Paying for foster care: This is one of the most complicated pieces of the guidance, because this provision of the relief is instructing states to allow for more foster care, which comes with more costs.
Federal money for foster care is limited by what’s called Title IV-E eligibility, and the biggest point of criteria is the income of the youth’s parent or parents. If the household income is below the 1996 threshold for poverty, then the child is eligible and the feds share the cost of foster care for her.
For youth who are IV-E eligible, states must continue to share the cost of care, according to the guidance. But for youth who are not IV-E eligible, states can use their share of that $400 Chafee pot to pay for foster care placements.

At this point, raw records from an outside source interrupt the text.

(* ===== verification/WebGame.v ===== *)
(** * The game session of the website: state

    The state that [website/src/hooks/useTerminalGame.ts] hands to its hooks
    ([hooks/terminalGame/useTerminalGameState.ts]): what React shows, the refs,
    the timer of an awaited answer, the calls that wait for an answer and what
    was sent to the node.  [WebSession] has the handlers.

    The interface is the one of [WebState]; the slips of the table games, which
    it leaves out, are kept beside it.  An update of React's state takes effect at
    once; the refs that mirror it follow when the component renders.  Left out
    are super mode and its meter, the leaderboard, telemetry and the progressive
    jackpots.  [crapsPendingRollLogRef] is never set and has no field. *)

From S2P Require Import Prelude ChainCodec JsNum Bytes Constants Calendar WebBets Arith SicBo Roulette Craps GameState WebState TableSlips.

(** ** Games *)

(** [CHAIN_TO_FRONTEND_GAME_TYPE], on the codes of the chain. *)
Definition CHAIN_TO_FRONTEND_GAME_TYPE (code : Z) : option string :=
  if code =? 0 then Some "BACCARAT" else if code =? 1 then Some "BLACKJACK"
  else if code =? 2 then Some "CASINO_WAR" else if code =? 3 then Some "CRAPS"
  else if code =? 4 then Some "VIDEO_POKER" else if code =? 5 then Some "HILO"
  else if code =? 6 then Some "ROULETTE" else if code =? 7 then Some "SIC_BO"
  else if code =? 8 then Some "THREE_CARD" else if code =? 9 then Some "ULTIMATE_HOLDEM"
  else None.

One thing to watch here: the guidance does say that states must demonstrate they’ve made a genuine effort to verify IV-E eligibility and are paying a state share for as many of these young people as possible. This is particularly relevant for the states that do not operate a federally approved extension to 21, because those states have not ever checked the eligibility of foster youth older than 18.
The Family First Prevention Services Act offers states a 50-50 match on funds to pay for kinship navigators, programs that are meant to serve as one-stop shops to assist relatives and family friends caring for the children of loved ones. One problem: it’s only available for models with efficacy approved by a clearinghouse, and to date, no kinship navigator models have cleared that hurdle.
The pandemic relief bill set aside both the match and the evidence-based requirements through September of 2021. This means that the feds will pay 100% of the costs for any kinship navigators through the fall.
The guidance does impose one very light caveat. The state agency must sign a form attesting to the fact that the navigator program “will be, or is in the process of being, evaluated for the purpose of building an evidence base.”
Angelique Day, a child welfare researcher and associate professor at the University of Washington, said she was disappointed at something not included in the kinship guidance: a requirement to supplement, and not supplant state funding. The guidance delineates all kinds of COVID-related supports that the new funding can be used for, and many states operate kinship navigators that are not accessible to the entire state population, particularly kin in rural areas.
But under this guidance, Day said, states could expand or add services to navigators, but they don’t have to. They could simply do business as usual, and save the state money that would have gone toward it.
The federal boost in this bill was a “beautiful carrot” to get states to build on navigators, Day said. “I wish they had built more of an incentive to get skin in the game from states.”